| Goal of the exercise |
The required output is a copy of each line in the material below that includes "list".

| Supplied material |
□ □ □ □ □

(** [strlcat (dst, src, size)]: the contents of [dst] afterwards; a
    [dst] that already fills the buffer is left alone. *)
Definition strlcat (dst src : string) (size : nat) : string :=
  if size <=? strlen dst then dst
  else dst +:+ truncate (size - 1 - strlen dst) src.

(** [snprintf (buf, size, fmt, ...)] where [formatted] is the whole
    expansion of the format: the contents of [buf] and the returned
    count, which is the length of the whole expansion. *)
Definition snprintf (size : nat) (formatted : string) : string * Z :=
  (truncate (size - 1) formatted, Z.of_nat (strlen formatted)).

(** [strncpy (dst, src, n)]: the characters of [dst] afterwards, up to
    a terminator or the end of the [n] bytes written. *)
Definition strncpy (src : string) (n : nat) : string :=
  truncate n src.

(** [!strcmp (a, b)] *)
Definition strcmp_eq (a b : string) : bool := String.eqb a b.

(** [s[i] == c] for [i <= strlen s]; the terminator matches nothing
    the source compares with. *)
Definition char_is (s : string) (i : nat) (c : ascii) : bool :=
  match String.get i s with
  | Some c' => Ascii.eqb c' c
  | None => false
  end.

(** [n] copies of one character, for long inputs. *)
Fixpoint replicate_char (n : nat) (c : ascii) : string :=
  match n with
  | O => EmptyString
  | S n' => String c (replicate_char n' c)
  end.

(** [s] ends with [suffix]. *)
Definition ends_with (suffix s : string) : Prop :=
  exists p, s = p +:+ suffix.

Definition ends_withb (suffix s : string) : bool :=
  (strlen suffix <=? strlen s)
  && String.eqb (offset (strlen s - strlen suffix) s) suffix.

End CString.
Import CString.

(** ** Assembly resolution: the candidate path of [mono_droid_load_assembly] *)

(** [int has_extension = len > 3 && name [len - 4] == '.' &&
      (!strcmp ("exe", name + (len - 3)) || !strcmp ("dll", name + (len - 3)));] *)
Definition has_extension (name : string) : bool :=
  let len := strlen name in
  (3 <? len)
  && char_is name (len - 4) "."
  && (strcmp_eq "exe" (offset (len - 3) name)
      || strcmp_eq "dll" (offset (len - 3) name)).

(** [char filename [1024]] after the [strlcpy] and the conditional
    [strlcat]. *)
Definition assembly_filename (name : string) : string :=
  let filename := strlcpy name 1024 in
  if has_extension name then filename
  else strlcat filename ".dll" 1024.

(** The expansion of the format chosen by
    [if (culture && strcmp (culture, ""))]. *)
Definition format_assembly_path
    (bundle_path : string) (culture : option string) (filename : string) : string :=
  match culture with
  | Some c =>
      if strcmp_eq c "" then bundle_path +:+ "/" +:+ filename
      else bundle_path +:+ "/" +:+ c +:+ "/" +:+ filename
  | None => bundle_path +:+ "/" +:+ filename
  end.

(** [char path [1024]] and [res] after
    [snprintf (path, sizeof (path) - 1, ...)]. *)
Definition assembly_path
    (bundle_path name : string) (culture : option string) : string * Z :=
  snprintf 1023 (format_assembly_path bundle_path culture (assembly_filename name)).

(** The file name as the specification words it: ".dll" is appended
    only when the name ends in neither ".dll" nor ".exe". *)
Definition spec_filename (name : string) : string :=
  if ends_withb ".dll" name || ends_withb ".exe" name then name
  else name +:+ ".dll".

(** The candidate path as the specification words it: the file name
    under the bundle path or under its culture directory. *)
Definition spec_candidate_path
    (bundle_path : string) (culture : option string) (filename : string) : string :=
  match culture with
  | None | Some EmptyString => bundle_path +:+ "/" +:+ filename
  | Some c => bundle_path +:+ "/" +:+ c +:+ "/" +:+ filename
  end.

(** ** Handles, build configuration, external calls *)

(** Non-null engine handles; [NULL] is the [None] of an [option]. *)
Inductive MonoDomain : Type := domain_at (addr : positive).
Inductive MonoAssembly : Type := assembly_at (addr : positive).

(** What [mono_assembly_name_get_name] and
    [mono_assembly_name_get_culture] read from a [MonoAssemblyName]. *)
Record MonoAssemblyName : Type := {
  aname_name : string;
  aname_culture : option string
}.

Inductive MonoAotMode : Type :=
| MONO_AOT_MODE_NORMAL
| MONO_AOT_MODE_FULL
| MONO_AOT_MODE_INTERP_ONLY.

Inductive architecture : Type := arm | aarch64 | i386 | x86_64.

Definition ANDROID_RUNTIME_IDENTIFIER (a : architecture) : string :=
  match a with
  | arm => "android-arm"
  | aarch64 => "android-arm64"
  | i386 => "android-x86"
  | x86_64 => "android-x64"
  end.

Definition RUNTIMECONFIG_BIN_FILE : string := "runtimeconfig.bin".

(** The preprocessor symbols the file is compiled under. *)
Record BuildConfig : Type := {
  target : architecture;
  DIAGNOSTIC_PORTS : option string;
  FORCE_INTERPRETER : bool;
  FORCE_AOT : bool;
  STATIC_AOT : bool;
  FULL_AOT : bool
}.

(** A call that leaves the file, with the arguments it is given. *)
Inductive call : Type :=
| Chdir (path : option string)
| Stat (path : string)
| Open_rdonly (path : string)
| Mmap (size : Z) (fd : Z)
| Close (fd : Z)
| Munmap (handle : positive) (size : Z)
| Free_string (s : string)
| Free_argv (argv : list (option string))
| Setenv (name value : string) (overwrite : bool)
| Monovm_runtimeconfig_initialize (path : string)
| Monovm_initialize (keys values : list string)
| Mono_debug_init
| Mono_install_assembly_preload_hook
| Mono_install_load_aot_data_hook
| Mono_install_unhandled_exception_hook
| Mono_trace_set_log_handler
| Mono_set_signal_chaining (chain : bool)
| Mono_set_crash_chaining (chain : bool)
| Mono_jit_parse_options (options : list string)
| Mono_jit_set_aot_mode (mode : MonoAotMode)
| Register_aot_modules
| Mono_jit_init_version (name version : string)
| Mono_assembly_open (path : string)
| Mono_assembly_close (assembly : MonoAssembly)
| Mono_domain_set (domain : MonoDomain) (force : bool)
| Mono_domain_finalize (domain : MonoDomain) (timeout : Z)
| Mono_jit_exec (domain : MonoDomain) (assembly : MonoAssembly)
    (argc : Z) (argv : list (option string))
| Mono_jit_cleanup (domain : MonoDomain).

(** The engine's "run assembly as executable" entry point. *)
Definition is_jit_exec (c : call) : bool :=
  match c with
  | Mono_jit_exec _ _ _ _ => true
  | _ => false
  end.

(** The answers of what lies outside the file. *)
Record Externals : Type := {
  (** [stat (path, &buffer) == 0] *)
  stat_ok : string -> bool;
  (** [open (path, O_RDONLY)]: the descriptor, negative on failure *)
  open_rdonly : string -> Z;
  (** [mmap (NULL, size, PROT_READ, MAP_FILE | MAP_PRIVATE, fd, 0)];
      [None] is [MAP_FAILED] *)
  mmap_private : Z -> Z -> option positive;
  (** whether [malloc] of that many bytes returns non-null *)
  malloc_ok : nat -> bool;
  monovm_initialize : list string -> list string -> Z;
  mono_jit_init_version : string -> string -> option MonoDomain;
  mono_assembly_open : string -> option MonoAssembly;
  (** [mono_assembly_name_get_name (mono_assembly_get_name (assembly))] *)
  mono_assembly_get_name : MonoAssembly -> string;
  mono_jit_exec :
    MonoDomain -> MonoAssembly -> Z -> list (option string) -> Z
}.

(** The same externals with another answer of [open]. *)
Definition with_open_rdonly (X : Externals) (f : string -> Z) : Externals :=
  {| stat_ok := stat_ok X;
     open_rdonly := f;
     mmap_private := mmap_private X;
     malloc_ok := malloc_ok X;
     monovm_initialize := monovm_initialize X;
     mono_jit_init_version := mono_jit_init_version X;
     mono_assembly_open := mono_assembly_open X;
     mono_assembly_get_name := mono_assembly_get_name X;
     mono_jit_exec := mono_jit_exec X |}.

(** ** The world: globals, environment, calls made, log *)

Inductive log_priority : Type := ANDROID_LOG_DEBUG | ANDROID_LOG_ERROR.

(** An argument of a log format: a string (or [NULL]), an [int], or
    [strerror (errno)]. *)
Inductive log_arg : Type :=
| Str (s : option string)
| Int (z : Z)
| Strerror_errno.

Record log_record : Type := {
  log_prio : log_priority;
  log_fmt : string;
  log_args : list log_arg
}.

Record World : Type := mkWorld {
  g_bundle_path : option string;
  g_domain : option MonoDomain;
  g_assembly : option MonoAssembly;
  environ : gmap string string;
  calls : list call;
  logcat : list log_record
}.

(** [static ... = NULL] thrice, in a process that has called nothing. *)
Definition initial_world (env : gmap string string) : World :=
  mkWorld None None None env [] [].

Inductive outcome (A : Type) : Type :=
| Returned (a : A) (w : World)
| Aborted (w : World).
Arguments Returned {A} a w.
Arguments Aborted {A} w.

Definition world_of {A : Type} (o : outcome A) : World :=
  match o with
  | Returned _ w => w
  | Aborted w => w
  end.

(** The value a run returned, if it returned. *)
Definition returned {A : Type} (o : outcome A) : option A :=
  match o with
  | Returned a _ => Some a
  | Aborted _ => None
  end.

Definition M (A : Type) : Type := World -> outcome A.

Definition ret {A : Type} (a : A) : M A := fun w => Returned a w.

Definition bind {A B : Type} (m : M A) (k : A -> M B) : M B :=
  fun w =>
    match m w with
    | Returned a w' => k a w'
    | Aborted w' => Aborted w'
    end.

Declare Scope shim_scope.
Delimit Scope shim_scope with shim.
Notation "'let*' x ':=' m 'in' k" := (bind m (fun x => k))
  (at level 10, x name, m at level 100, k at level 200) : shim_scope.
Notation "m ;; k" := (bind m (fun _ => k))
  (at level 100, k at level 200, right associativity) : shim_scope.
Local Open Scope shim_scope.

Definition abort {A : Type} : M A := fun w => Aborted w.

(** [assert (b)] *)
Definition c_assert (b : bool) : M unit :=
  fun w => if b then Returned tt w else Aborted w.

Definition load {A : Type} (field : World -> A) : M A :=
  fun w => Returned (field w) w.

Definition store_g_bundle_path (p : option string) : M unit :=
  fun w => Returned tt
    (mkWorld p (g_domain w) (g_assembly w) (environ w) (calls w) (logcat w)).

Definition store_g_domain (d : option MonoDomain) : M unit :=
  fun w => Returned tt
    (mkWorld (g_bundle_path w) d (g_assembly w) (environ w) (calls w) (logcat w)).

Definition store_g_assembly (a : option MonoAssembly) : M unit :=
  fun w => Returned tt
    (mkWorld (g_bundle_path w) (g_domain w) a (environ w) (calls w) (logcat w)).

Definition do_call (c : call) : M unit :=
  fun w => Returned tt
    (mkWorld (g_bundle_path w) (g_domain w) (g_assembly w) (environ w)
       (calls w ++ [c]) (logcat w)).

Definition android_log_print
    (prio : log_priority) (fmt : string) (args : list log_arg) : M unit :=
  fun w => Returned tt
    (mkWorld (g_bundle_path w) (g_domain w) (g_assembly w) (environ w)
       (calls w) (logcat w ++ [Build_log_record prio fmt args])).

Definition LOG_INFO : string -> list log_arg -> M unit :=
  android_log_print ANDROID_LOG_DEBUG.
Definition LOG_ERROR : string -> list log_arg -> M unit :=
  android_log_print ANDROID_LOG_ERROR.

(** [strchr (s, c) != NULL], for a [c] other than the terminator. *)
Fixpoint has_char (c : ascii) (s : string) : bool :=
  match s with
  | EmptyString => false
  | String c' s' => Ascii.eqb c' c || has_char c s'
  end.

□ □ □ □ □

| Output of the task |
| Free_argv (argv : list (option string))
| Monovm_initialize (keys values : list string)
| Mono_jit_parse_options (options : list string)
    (argc : Z) (argv : list (option string))
  monovm_initialize : list string -> list string -> Z;
    MonoDomain -> MonoAssembly -> Z -> list (option string) -> Z
  log_args : list log_arg
  calls : list call;
  logcat : list log_record
    (prio : log_priority) (fmt : string) (args : list log_arg) : M unit :=
Definition LOG_INFO : string -> list log_arg -> M unit :=
Definition LOG_ERROR : string -> list log_arg -> M unit :=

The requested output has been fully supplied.